The latter case was from a cyberattack on a German university hospital and is widely regarded as the first death attributable to a cyberattack3. However, despite the low death count, network outages from cyberattacks doubtless incur substantial morbidity that is difficult to calculate.
Around the same time as the UHS attack, my hospital system experienced a similar event. Thus far the cause of their network outage in my hospital has been unconfirmed, but during the week when many of their computer systems were down, the hospital was in chaos. Not only were medical records inaccessible, but the pneumatic tube system that ran through the hospital transporting specimens and medication were halted, compounding delays in care. In an instant, every individual member of the hospital staff was cast adrift and in many cases had to reinvent their workflow and protocols on the spot. Young residents and nurses who had never used a paper chart suddenly found themselves writing critical orders on scraps of paper because the old paper charts had not been maintained. Throughout the hospital, the pager system, which was operated on a computer network, devolved into a series of cold calls and hurried messengers. Outpatient visits were canceled, cancer treatments were postponed, and EMS was diverted to other hospitals.

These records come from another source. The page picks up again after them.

(* ===== verification/PageMap.v ===== *)
(** * Page tables (mmap of vmm.c, alloc_pg_table of vmm_hashmap.c)

    [mmap] walks the four levels of page tables and creates the missing ones
    with [alloc_pg_table], which maps the new table into the kernel's window
    of page tables with [mmap] again.  The recursion is bounded by fuel; the
    theorems show that two levels of it are enough. *)

From S2P Require Import Prelude Iface Pmm MmState HashMap.

(** [(vaddr >> (9 * pt_level + 12)) & 0x1ff]. *)
Definition pt_index (vaddr pt_level : Z) : Z :=
  Z.land (Z.shiftr vaddr (9 * pt_level + 12)) 0x1ff.

(** [pt_value & 1] and [pt_value & 0xfffffffffffff000]. *)
Definition present (pt_value : Z) : bool := negb (Z.land pt_value 1 =? 0).
Definition frame_of (pt_value : Z) : Z := Z.land pt_value 0xfffffffffffff000.

Section Ops.
Context {F H : Type} `{FrameAlloc F} `{HeapAlloc H} (sym : symbols).
Local Abbreviation state := (mm F H).

Definition with_paddr (t : page_table_t) (p : Z) : page_table_t :=
  PageTable (level t) (pt_vaddr t) p (used t) (next t).

(** [memset(table->pt_vaddr, 0, PAGE_SIZE)]. *)
Definition clear_page (s : state) (v : Z) : state :=
  set_words s (zero_words 512 v (words s)).

Definition pmm_alloc_page_mm (s : state) : outcome (Z * state) :=
  '(p, f) ← fa_alloc (frames s); Ok (p, set_frames s f).

(** The end of [alloc_pg_table], common to fresh and reused tables. *)
Definition publish_table (s : state) (table : Z) : outcome (Z * state) :=
  t ← node_at s table;
  '(inserted, s1) ← pg_tbl_insert (clear_page s (pt_vaddr t)) table;
  if (inserted : bool) then t1 ← node_at s1 table; Ok (pt_paddr t1, s1) else Ok (NULL, s1).

Definition alloc_pg_table (mmap : state → Z → Z → Z → Z → outcome (bool * state))
    (s : state) : outcome (Z * state) :=
  freed ← get_freed_pg_tbl s;
  if negb (freed =? NULL) then publish_table s freed else
  '(table, s1) ← kmalloc_mm s SIZEOF_PAGE_TABLE_T;
  let t0 := PageTable 0 NULL NULL false NULL in
  '(paddr, s2) ← pmm_alloc_page_mm (set_node s1 table t0);
  let t1 := with_paddr t0 paddr in
  let s3 := set_node s2 table t1 in
  if paddr =? NULL then Ok (NULL, s3) else
  o ← obj_at s3 (kernel_page_tbls_obj sym);
  let o' := VmObject (base o) (u64 (vm_length o + 0x1000)) (flags o) (vm_next o) in
  let s4 := set_obj s3 (kernel_page_tbls_obj sym) o' in
  let vaddr := u64 (base o' + vm_length o') in
  let s5 := set_node s4 table (with_vaddr t1 vaddr) in
  '(mapped, s6) ← mmap s5 (current_pml4t_ptr s5) paddr vaddr VM_FLAG_NONE;
  if (mapped : bool) then publish_table s6 table else Ok (NULL, s6).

Thankfully, there were no adverse events reported during the outage, but given the prevailing chaos, I shudder to think of what could have been. This disruption multiplied hundreds of times across the healthcare facilities throughout the US, amounts to a clear and present danger to the health of the country. Hospitals need to prepare for cyberattacks as they plan for any other disaster. Not only do they need to take the necessary steps of investing in secure networks, training employees on good cyber-hygiene, and hiring dedicated IT security staff, but they need to prepare for the eventuality of a total network collapse. This includes running drills that simulate an outage, having blank paper charts at the ready, and instituting protocols for staff to follow in the first minutes and hours after an outage. Beyond this, there needs to be a national call to action to protect American cyber-infrastructure. This represents a vital security interest to the nation and includes not only the vulnerability of American hospitals, but of utilities, banking, and retail.
The US has virtually no national standards for cybersecurity and provides little funding to cover the cost of what is essentially a national defense issue. Hospitals have found themselves on the frontlines of a multifront war, but have thus far been fighting alone. We need government support to continue to optimize health system security because while many large systems are able to cover the cost of substantial security operations, it ultimately increases the hospital’s bottom line and filters down into ever increasing healthcare costs for patients. This is an emerging, critical issue that will only intensify in the coming years. My hope is that we can take the necessary steps to safeguard the health of our people before an even more destructive cyberattack brings our healthcare system to its knees.
*As of this writing, another substantial cyberattack on major US hospitals has been reported. The scope of this event is unclear at present, but this clearly underscores the ever-increasing threat discussed in the above article.